TASK INPUT Start Marker
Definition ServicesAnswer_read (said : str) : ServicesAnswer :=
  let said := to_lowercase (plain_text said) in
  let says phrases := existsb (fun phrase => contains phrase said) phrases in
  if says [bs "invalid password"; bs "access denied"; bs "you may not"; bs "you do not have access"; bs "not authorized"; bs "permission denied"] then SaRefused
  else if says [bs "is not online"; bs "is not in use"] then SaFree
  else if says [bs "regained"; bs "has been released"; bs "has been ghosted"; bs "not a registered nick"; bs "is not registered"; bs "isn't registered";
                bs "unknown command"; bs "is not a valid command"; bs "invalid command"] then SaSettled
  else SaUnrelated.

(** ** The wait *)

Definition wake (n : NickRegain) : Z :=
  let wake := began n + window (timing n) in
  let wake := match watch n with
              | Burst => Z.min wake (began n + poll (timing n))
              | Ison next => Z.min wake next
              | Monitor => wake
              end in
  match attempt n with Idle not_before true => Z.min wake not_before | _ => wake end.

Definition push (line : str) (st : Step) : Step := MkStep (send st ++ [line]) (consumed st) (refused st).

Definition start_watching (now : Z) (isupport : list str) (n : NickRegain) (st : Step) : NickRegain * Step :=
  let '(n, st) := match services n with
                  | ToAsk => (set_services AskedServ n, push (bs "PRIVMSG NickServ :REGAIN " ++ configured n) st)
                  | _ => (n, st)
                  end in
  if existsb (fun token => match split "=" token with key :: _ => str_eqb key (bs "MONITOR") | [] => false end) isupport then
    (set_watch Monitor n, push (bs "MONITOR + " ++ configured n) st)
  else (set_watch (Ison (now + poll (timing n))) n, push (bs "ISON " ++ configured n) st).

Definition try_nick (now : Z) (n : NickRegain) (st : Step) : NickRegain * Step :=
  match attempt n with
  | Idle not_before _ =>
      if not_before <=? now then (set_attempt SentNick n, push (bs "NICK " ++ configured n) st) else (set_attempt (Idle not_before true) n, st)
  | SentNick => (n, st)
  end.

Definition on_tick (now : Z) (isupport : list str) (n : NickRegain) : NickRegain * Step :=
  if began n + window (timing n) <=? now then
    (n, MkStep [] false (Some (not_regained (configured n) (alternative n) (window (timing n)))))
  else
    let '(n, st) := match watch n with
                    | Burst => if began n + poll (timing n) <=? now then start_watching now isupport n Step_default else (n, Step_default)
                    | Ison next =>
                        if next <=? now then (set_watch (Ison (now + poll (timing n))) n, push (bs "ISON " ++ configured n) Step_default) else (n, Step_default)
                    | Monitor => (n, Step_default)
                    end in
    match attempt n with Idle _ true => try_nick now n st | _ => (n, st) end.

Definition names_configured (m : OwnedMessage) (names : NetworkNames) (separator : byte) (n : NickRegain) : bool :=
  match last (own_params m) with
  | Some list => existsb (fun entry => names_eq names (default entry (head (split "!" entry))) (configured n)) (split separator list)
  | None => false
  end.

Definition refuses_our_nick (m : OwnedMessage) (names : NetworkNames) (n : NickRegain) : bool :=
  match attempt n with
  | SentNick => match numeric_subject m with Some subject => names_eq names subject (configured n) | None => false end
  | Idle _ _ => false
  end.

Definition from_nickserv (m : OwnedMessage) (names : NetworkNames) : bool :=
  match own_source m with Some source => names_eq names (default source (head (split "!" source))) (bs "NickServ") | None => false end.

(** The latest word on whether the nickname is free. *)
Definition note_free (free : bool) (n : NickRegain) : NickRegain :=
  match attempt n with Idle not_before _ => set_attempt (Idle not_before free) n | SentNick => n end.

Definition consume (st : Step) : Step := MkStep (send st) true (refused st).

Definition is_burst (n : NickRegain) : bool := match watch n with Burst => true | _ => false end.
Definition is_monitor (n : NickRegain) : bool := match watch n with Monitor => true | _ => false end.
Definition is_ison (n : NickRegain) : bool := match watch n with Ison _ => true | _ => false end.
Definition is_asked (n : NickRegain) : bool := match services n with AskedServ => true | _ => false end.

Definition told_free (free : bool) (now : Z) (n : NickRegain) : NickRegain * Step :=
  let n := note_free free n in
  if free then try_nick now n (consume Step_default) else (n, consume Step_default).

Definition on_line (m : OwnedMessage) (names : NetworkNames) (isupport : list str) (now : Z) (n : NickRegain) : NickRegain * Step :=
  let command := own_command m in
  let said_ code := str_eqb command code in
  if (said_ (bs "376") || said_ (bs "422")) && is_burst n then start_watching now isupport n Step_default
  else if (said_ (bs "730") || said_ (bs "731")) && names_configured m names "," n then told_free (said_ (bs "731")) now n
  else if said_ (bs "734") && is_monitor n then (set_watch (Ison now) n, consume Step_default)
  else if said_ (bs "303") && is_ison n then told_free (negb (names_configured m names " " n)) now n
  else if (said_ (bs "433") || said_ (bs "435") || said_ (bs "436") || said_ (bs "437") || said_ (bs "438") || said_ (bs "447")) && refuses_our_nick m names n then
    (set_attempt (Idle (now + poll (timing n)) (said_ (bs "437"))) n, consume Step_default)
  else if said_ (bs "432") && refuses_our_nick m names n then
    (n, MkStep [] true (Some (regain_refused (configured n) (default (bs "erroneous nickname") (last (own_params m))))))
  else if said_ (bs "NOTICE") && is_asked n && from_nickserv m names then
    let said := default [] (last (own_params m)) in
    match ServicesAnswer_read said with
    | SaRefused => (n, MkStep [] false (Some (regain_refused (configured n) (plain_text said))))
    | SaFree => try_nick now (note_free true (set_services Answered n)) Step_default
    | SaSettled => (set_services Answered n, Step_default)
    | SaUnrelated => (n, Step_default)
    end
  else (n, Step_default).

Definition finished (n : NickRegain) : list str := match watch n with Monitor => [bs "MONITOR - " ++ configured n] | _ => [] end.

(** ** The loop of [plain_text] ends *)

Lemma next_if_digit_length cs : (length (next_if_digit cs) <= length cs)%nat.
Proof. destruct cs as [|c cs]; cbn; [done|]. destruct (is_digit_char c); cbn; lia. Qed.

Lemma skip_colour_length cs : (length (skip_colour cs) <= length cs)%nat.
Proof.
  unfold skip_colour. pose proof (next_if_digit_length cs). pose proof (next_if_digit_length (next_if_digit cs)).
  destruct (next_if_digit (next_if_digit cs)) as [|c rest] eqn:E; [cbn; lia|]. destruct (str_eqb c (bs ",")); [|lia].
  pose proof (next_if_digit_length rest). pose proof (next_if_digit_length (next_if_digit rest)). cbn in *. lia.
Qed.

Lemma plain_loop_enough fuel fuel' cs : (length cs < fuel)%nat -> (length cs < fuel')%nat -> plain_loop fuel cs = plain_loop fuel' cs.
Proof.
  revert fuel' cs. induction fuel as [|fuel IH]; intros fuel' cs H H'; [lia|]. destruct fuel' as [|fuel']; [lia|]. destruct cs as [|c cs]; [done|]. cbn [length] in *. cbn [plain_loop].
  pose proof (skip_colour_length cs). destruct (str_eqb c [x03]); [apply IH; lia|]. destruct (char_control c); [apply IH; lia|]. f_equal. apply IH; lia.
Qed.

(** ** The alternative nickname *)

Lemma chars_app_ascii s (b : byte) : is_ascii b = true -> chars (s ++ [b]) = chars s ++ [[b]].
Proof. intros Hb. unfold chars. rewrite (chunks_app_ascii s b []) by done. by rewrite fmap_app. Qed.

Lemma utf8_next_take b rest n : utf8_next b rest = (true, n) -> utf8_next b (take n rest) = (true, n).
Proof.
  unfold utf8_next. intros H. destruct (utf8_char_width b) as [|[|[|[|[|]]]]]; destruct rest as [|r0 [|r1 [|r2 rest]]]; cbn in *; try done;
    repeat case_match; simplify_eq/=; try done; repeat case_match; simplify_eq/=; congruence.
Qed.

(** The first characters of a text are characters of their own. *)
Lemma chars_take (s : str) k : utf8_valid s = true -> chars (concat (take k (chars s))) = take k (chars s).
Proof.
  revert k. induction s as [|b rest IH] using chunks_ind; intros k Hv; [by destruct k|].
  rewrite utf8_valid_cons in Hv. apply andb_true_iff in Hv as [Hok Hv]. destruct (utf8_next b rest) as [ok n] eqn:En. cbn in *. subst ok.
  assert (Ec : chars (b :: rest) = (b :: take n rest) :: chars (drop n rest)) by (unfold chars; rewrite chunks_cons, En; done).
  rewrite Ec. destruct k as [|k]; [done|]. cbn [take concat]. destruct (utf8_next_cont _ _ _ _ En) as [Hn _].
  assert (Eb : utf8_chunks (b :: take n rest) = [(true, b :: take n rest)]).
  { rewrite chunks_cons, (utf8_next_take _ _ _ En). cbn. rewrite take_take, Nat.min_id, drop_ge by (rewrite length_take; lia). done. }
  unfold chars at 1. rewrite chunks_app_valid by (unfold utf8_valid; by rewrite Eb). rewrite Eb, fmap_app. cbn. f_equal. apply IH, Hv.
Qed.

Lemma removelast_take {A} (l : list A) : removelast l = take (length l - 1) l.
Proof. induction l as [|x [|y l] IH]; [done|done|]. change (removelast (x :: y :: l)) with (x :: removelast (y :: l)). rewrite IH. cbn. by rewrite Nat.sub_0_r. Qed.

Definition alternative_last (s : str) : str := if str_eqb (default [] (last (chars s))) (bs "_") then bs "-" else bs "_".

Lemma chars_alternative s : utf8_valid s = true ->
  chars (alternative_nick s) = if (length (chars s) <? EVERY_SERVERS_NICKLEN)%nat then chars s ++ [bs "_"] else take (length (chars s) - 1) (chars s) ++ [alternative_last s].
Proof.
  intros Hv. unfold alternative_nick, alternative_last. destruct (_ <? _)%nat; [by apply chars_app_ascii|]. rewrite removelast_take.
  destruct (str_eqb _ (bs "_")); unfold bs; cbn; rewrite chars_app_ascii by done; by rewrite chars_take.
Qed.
TASK INPUT End Marker
> [EXERCISE GOAL]:
Using the listing above, list every line in which the string "None" occurs.

> [ANSWER TO THE EXERCISE]:
  | None => false
  | SentNick => match numeric_subject m with Some subject => names_eq names subject (configured n) | None => false end
  match own_source m with Some source => names_eq names (default source (head (split "!" source))) (bs "NickServ") | None => false end.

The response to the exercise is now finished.